Tadpoles dancin' the boogie: the best way to control gaze during swimming

Temporal calibration of locomotor-induced oculomotor behavior in larval frog
Bacqué-Cazenave J, Courtand G, Beraneck M, Lambert FM, Combes D.
Temporal Relationship of Ocular and Tail Segmental Movements Underlying Locomotor-Induced Gaze Stabilization During Undulatory Swimming in Larval Xenopus. Front Neural Circuits. 2018 Oct 29;12:95. doi: 10.3389/fncir.2018.00095. eCollection 2018.

Prior to visuo-vestibular reflexes frog tadpoles use the locomotor signal elicited from spinal motor networks to enhance gaze stabilization during undulatory swimming. The locomotor-induced oculomotor behavior produced by such a feed-forward efference copy-based mechanism remained poorly understood. Julien Bacqué-Cazenave and colleagues from the OASM team recently investigated the temporal tuning of eye and tail segmental movements during undulatory swimming in larval xenopus. The quantification of the locomotor-induced oculomotor behavior revealed that rostral spinal motor CPGs generate conjugate eye movements that compensate undulation of the mid-caudal tail, the tail section that produce the maximum swimming thrust in the water.

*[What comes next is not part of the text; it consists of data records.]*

(* ===== verification/_CoqProject ===== *)
-Q . S2P
Prelude.v
Domain.v
StateStore.v
MemoryStore.v
SqliteStore.v
StoreRefinement.v
Encoding.v
Json.v
Timestamp.v
Network.v
Commissioning.v
CommissioningRefinement.v
CommissioningProofs.v
Protocol.v
ProtocolProofs.v
HostAddresses.v
BootstrapService.v
Control.v
BootstrapProofs.v
ClaimWindows.v
Lifecycle.v
LifecycleProofs.v
RemovalIntents.v
RemovalLedger.v
RemovalWorkflow.v
Capability.v
RemovalProofs.v
RemovalLiveness.v
AuditIndex.v
AuditProofs.v
LocalApi.v
LocalApiProofs.v
Admission.v
AdmissionProofs.v
AdmissionLedger.v
Conversation.v
OperatorAdmission.v
Upstream.v
Clients.v
DeviceClients.v
Vouchers.v
ClientProofs.v
Management.v
ManagementProofs.v
Activity.v
Lanes.v
MissionViews.v
MissionControl.v
MissionProofs.v
MapProofs.v
NetworkManager.v
NetworkManagerProofs.v
DeviceAdmissions.v
OwnerDevices.v
OwnerDevicesProofs.v
ManagementBackend.v
ManagementViews.v
HostMachine.v
ManagementRoutes.v
Surface.v
ViewProofs.v
SurfaceProofs.v
HomeProofs.v
ViewContracts.v
PlaneViews.v
MemoryRelays.v
PlaneRoutes.v
PlaneWire.v
PlaneProofs.v
Loopback.v
IsoFormat.v
MissionText.v
MissionTurns.v
MissionActivities.v
MissionConsole.v
MissionStream.v
MissionConsoleProofs.v
(* ===== verification/Prelude.v ===== *)
(** * The Eidolon Admin control plane, verified

    Eidolon Admin runs on a home Host. This library models the parts of it that
    decide who may act on the Host and that keep the record of it, from
    [src/server/eidolon_admin_server/] (paths below are relative to it), and
    proves what makes them correct.

    ** The parts and how they interact

    A Controller (a phone) commissions a Host over BLE or the LAN. A setup window,
    opened by a Setup code, admits a first claim; a claim gives the Controller a
    Grant bound to its key and to the reset epoch of the Host; a Grant authorizes
    network changes, further management over the LAN, and the removal of devices.
    The state of all this is kept by a store with two adapters; a network change
    is staged, confirmed or rolled back through a network port, with an adapter in
    memory and one over NetworkManager.

    A phone's further requests go to the Local API, which opens sessions for
    Controllers the Host vouches for and holds no credential of another authority.
    What it needs it asks of the Admin process over a loopback connection: the
    management plane (Companions, their personas, faces, conversations, the map of
    what is going on), the inventory of devices and the commands aimed at them. A
    removal alone it requests over a Unix socket from the lifecycle workflow
    daemon, which records the intent in a ledger of its own, asks Hub to revoke
    the claim through a capability broker in the Admin process, and watches the
    Kernel until the device is unmounted.

    A device is let in the other way round: a Controller's Decision is recorded in
    a ledger before Hub is asked, an operator's admission runs from Hub's approval
    to the Kernel's mount and assignment, and a voucher signs a device's key.
    Every question to another authority goes through a client that finds the
    authority in the System Directory. An index of the audit stream keeps what
    happened, and Mission Control reads every authority and says, for each lane of
    its map, how far it can be trusted.

    ** The files

    - Prelude.v: exceptions, the state-and-error monad [M] with its equations and
      triples ([hoare]), strings as UTF-8 bytes, JSON values, lists as SQL tables
      and as Python dictionaries.
    - Domain.v: [bootstrap/domain/model.py].
    - StateStore.v: the store protocol [bootstrap/ports/state_store.py] as a type
      class, and a store call as a value. MemoryStore.v and SqliteStore.v: its
      adapters in [bootstrap/adapters/persistence/]. StoreRefinement.v: the
      simulation between them.
    - Encoding.v, Json.v, Timestamp.v: the encodings of the wire and of the
      stores.
    - Network.v: [bootstrap/ports/network_provisioning.py] and its in-memory
      adapter. NetworkManager.v, NetworkManagerProofs.v: the adapter
      [bootstrap/adapters/network/network_manager.py] over the system bus.
    - Commissioning.v: [bootstrap/commissioning_service.py], over any store and
      any network adapter; CommissioningRefinement.v lifts the store refinement to
      it and CommissioningProofs.v holds its theorems.
    - Protocol.v, ProtocolProofs.v: [bootstrap/commissioning_protocol.py] and
      [bootstrap/controller_auth.py], one authenticated link.
    - HostAddresses.v: [bootstrap/host_addresses.py] and
      [bootstrap/endpoint_encoding.py].
    - BootstrapService.v, Control.v: [bootstrap/service.py], and the control
      socket and the start sequence of [bootstrap/control.py] and
      [bootstrap/daemon.py]; BootstrapProofs.v and ClaimWindows.v: their theorems.
    - Lifecycle.v, LifecycleProofs.v: frames, peer credentials and the gate of
      [lifecycle_workflow/].
    - RemovalIntents.v, RemovalLedger.v: the ledger of
      [app/control_plane/removal_intents.py], in memory and in SQLite.
    - RemovalWorkflow.v: [remove_controller_device] of
      [app/control_plane/service.py]. Capability.v: the broker and the client of
      [lifecycle_workflow/capability.py]. RemovalProofs.v and RemovalLiveness.v:
      their theorems.
    - AuditIndex.v, AuditProofs.v: [audit/], the index, its queries, the consumer
      and one turn of its loop.
    - LocalApi.v, LocalApiProofs.v: the sessions of [local_api/auth.py] and the
      authentication of [local_api/app.py], over the Host of Control.v.
    - Conversation.v: the log of what an operation asks and hears, and its
      triples.
    - Admission.v: the Decision ledger of [app/control_plane/admission_intents.py]
      and the Decision workflow of [app/control_plane/service.py], with the
      credentials of [hub_credentials.py]; AdmissionProofs.v and
      AdmissionLedger.v: their theorems.
    - OperatorAdmission.v: [admit_operator_device] and the assignments of the same
      service, with their theorems.
    - Upstream.v, Clients.v, DeviceClients.v: [app/control_plane/directory.py] and
      [app/control_plane/clients.py], call by call; ClientProofs.v: their
      theorems.
    - Vouchers.v: [app/control_plane/commissioning_vouchers.py] and the operations
      of the service that issue and withdraw.
    - Management.v, Activity.v, ManagementProofs.v: [app/management/], the life of
      a Companion and what it said and did.
    - Lanes.v: the ledger of [app/mission_control/lanes.py]. MissionViews.v: the
      models of [app/mission_control/schemas.py]. MissionControl.v: the reading of
      [app/mission_control/service.py], its projection for the Owner and the join
      of [local_api/management/mission_control.py]. MissionProofs.v and
      MapProofs.v: their theorems.
    - IsoFormat.v: [datetime.fromisoformat]. MissionText.v: the texts of
      [app/mission_control/service.py], redaction among them. MissionTurns.v: its
      turns, of the Agent and of the channel. MissionActivities.v: its jobs,
      events and activities. MissionConsole.v: its panels, the snapshot of the
      console and a page of history. MissionStream.v: the events of the console's
      stream and the blackboard, [router.py], [blackboard.py] and [replay.py] of
      [app/mission_control/]. MissionConsoleProofs.v: their theorems.
    - DeviceAdmissions.v: [local_api/device_admissions.py]. OwnerDevices.v:
      [local_api/devices.py] and the operations on devices of [local_api/app.py].
      OwnerDevicesProofs.v: their theorems, over the daemon of Lifecycle.v and the
      workflow of RemovalWorkflow.v.
    - ManagementBackend.v: [local_api/management/backend.py], with its theorem.
    - ManagementViews.v: the views of [local_api/management/router.py] as data,
      what pydantic checks when one is built, and what it is to be one
      ([conforms]). HostMachine.v: [local_api/host_services.py], with Python's
      numbers, and [local_api/host_release.py]. ManagementRoutes.v: every route of
      [local_api/management/router.py], over ports; Surface.v: the ports as
      [local_api/app.py] assembles them. SurfaceProofs.v and HomeProofs.v: their
      theorems. ViewProofs.v: when what a view function builds is a value of its
      view.
    - ViewContracts.v: when every value of one view is accepted by another, as a
      decision on the two views. PlaneViews.v: the models of the internal plane
      [app/management/router.py]. MemoryRelays.v: [app/management/memory.py],
      [recollecting.py], [forgetting.py] and [sessions.py]. PlaneRoutes.v: the
      credential of [app/service_auth.py], the handler of refusals
      [app/control_plane/failure_handler.py] and every route of the plane, from
      its parsed parameters to its answer; PlaneWire.v: its routes by method and
      path, when a body is decoded and the credential asked for, how parameters
      and bodies are read, and what leaves. PlaneProofs.v: their theorems.
      Loopback.v: the client of ManagementBackend.v against the plane of
      PlaneWire.v.

    ** How the code is modelled

    An operation that can raise and changes state is a function into [M S A]: from
    a state to a result, a value or an exception, and a state; the state at a
    raise is kept, and a transaction or an [except] is written where the code has
    one. An [await] during which another request can run cuts a handler in two
    (the staging of a network change); reads the code gathers run in order.
    Protocols of the code are type classes over the state of the adapter:
    [BootstrapStateStore], [NetworkProvisioning], [RemovalIntentStore],
    [AdmissionDecisionIntentStore], the readers and writers of Management.v,
    [AdminOwnerDevices], [AdminDeviceAdmission], and the ports of the management
    surface ([ManagementBackendPort], [OwnerDevicePort], [HostMachinePort],
    [ControllerDirectoryPort], [SurfaceAuthentication]). Code the repository does
    not hold is a parameter: SHA-1, SHA-256, ECDSA, DER, the SDK's identifiers
    ([DeviceReference], [HubRevocation], [DecisionResult], [HubConfirmation]),
    what pydantic coerces and the SDK's models ([Pydantic], [DeviceOutputs]), the
    HTTP library ([Http]), the system bus ([SystemBus]), the workflow's socket
    ([WorkflowSocket]), JetStream ([JetStream]), and what the other services
    answer ([RemovalAuthorities], [AdmissionHub], [KernelMounts],
    [OperatorAuthorities], [RuntimeAuthorities]); where a property needs something
    of such a parameter the property says so. Clocks and random sources are read
    from the world.

    ** The theorems

    Durable authority: C1, C2 and C3. Encodings: C4. Network changes and
    commissioning: C5, C6 and C7, the last on the in-memory network; over
    NetworkManager: C27. Authentication on a link and on the LAN: C8, C9, C10 and
    C11. The claim window over the life of a Host: C12, and what a start of the
    Host does to windows and operations C33. The removal of a device: the gate
    C13, the ledger C14, the workflow C15, C16, C17 and C18, what the broker
    withholds C19, and the whole way from the Local API and back C28. Decisions on
    Enrollments: C20 and C21; an operator's admission: C22. The clients, for the
    calls listed there: C23 and C31. The Local API: its sessions C24 and C25, and
    whom and what the commands of a session reach C29 and C30. Mission Control:
    its reading C26, and its console: which turns are shown C38, how many
    activities C39, and that a snapshot comes back C40. The management surface:
    whom it speaks for C32, and when a device is shown as connected C34. The
    internal plane behind it: who is let in C37, that the surface accepts whatever
    the plane answers C36, and that the calls for its documents cross the loopback
    unchanged, answer and refusal too C35.

    Beside these stand theorems that carry no number: the revocation of a
    Controller on the store, a reset during the staging of a network change, an
    expired checkpoint of NetworkManager, the draw of a Setup code, wrong codes
    and resets on the store, the order of timestamps and where the two stores part
    ways after a clock step, the network adapter's transactions, the scan, the
    addresses a Host publishes, broker markers, the agreement of the two Decision
    ledgers and what an answer of the Decision workflow is worth, the child
    identities of an admission, the cursor of the audit index and what a prune
    does to its numbers, that nothing is acknowledged before it is kept, that a
    client without its credential asks nobody, which refusals of a client cannot
    be answered, that a voucher ignores a refusal, what a staged network change
    records and how an error of the bus strands its operation, what a phone is
    told of a removal, what an inventory shows, the outcome of a lane, the events
    of the map, the bodies of a reading, the history of a Companion, what the rest
    of the management plane promises, that a change rolled back after it succeeded
    holds its operation for ever, that an accepted removal keeps its content, what
    a device beyond the first page of Claims costs, the order of putting a
    Companion away, what joining the inventory leaves alone, how the home counts
    devices, and that the cursor of the history reads back; the home without its
    parts and without its domain; what is left of a text on the console, which row
    of the Agent costs the whole map, what a running turn points at, that a job is
    shown once, that a stream of one Owner carries no frame of Hub, and whose the
    blackboard is that is read.

    ** Bounds and fuel

    [generate_setup_code] draws until a code is usable: thirteen distinct draws
    are enough. [strip_with] takes the length of its string, each turn shortening
    it. [poll_mount] takes a number of turns: with a clock that moves between two
    looks, as many turns as the observation timeout has units are enough (C17).
    The polling loops of NetworkManager.v take a number of turns too: with a clock
    that moves, the turns their timeout has room for are enough (waiting_ends in
    NetworkManagerProofs.v), and the safety theorems hold at any number.
    [words_with] (MissionText.v) takes the length of its text, each turn taking a
    character away. Every other recursion is structural.

    ** Not modelled

    Operating-system and third-party code: sockets, BlueZ, TLS, what FastAPI makes
    of a request, YAML and TOML, subprocesses, logging. The migration ladders of
    the SQLite adapters: both are modelled at the current schema. Writing a reply
    to a closing socket, which the code ignores. Two handlers interleave only
    where a handler is cut above. FastAPI and Starlette are what they document of
    the declared paths, parameters and bodies (PlaneWire.v): a declared body that
    says it is JSON is decoded first, then the router's dependency asks for the
    credential, then parameters and body are checked; which Content-Type says so
    is a parameter. Between the client and the plane the HTTP layer is a request
    and a response that arrive as sent, and the bytes of a face are relayed but
    outside C35. The line a refusal logs is described, not written. The routes of
    the operator's control plane, which call what is modelled; the request models
    of the management surface; the loops of the console's stream, which wait, and
    the bytes of its events; system health, tools and the configuration editor. *)

From Stdlib Require Export Strings.String Ascii.
From stdpp Require Export base gmap strings list sorting pretty.

Declare Scope py_scope.
Delimit Scope py_scope with py.
Open Scope py_scope.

For this project, Gilles Courtand, manager of the IMAGYS core facility developed a python-based software allowing the automatic high speed video-tracking of body parts (eyes, tail segments, limb…) in aquatic small vertebrate such as larval frog that are now available for the entire scientific community: https://github.com/gillescourtand/xenopusProject.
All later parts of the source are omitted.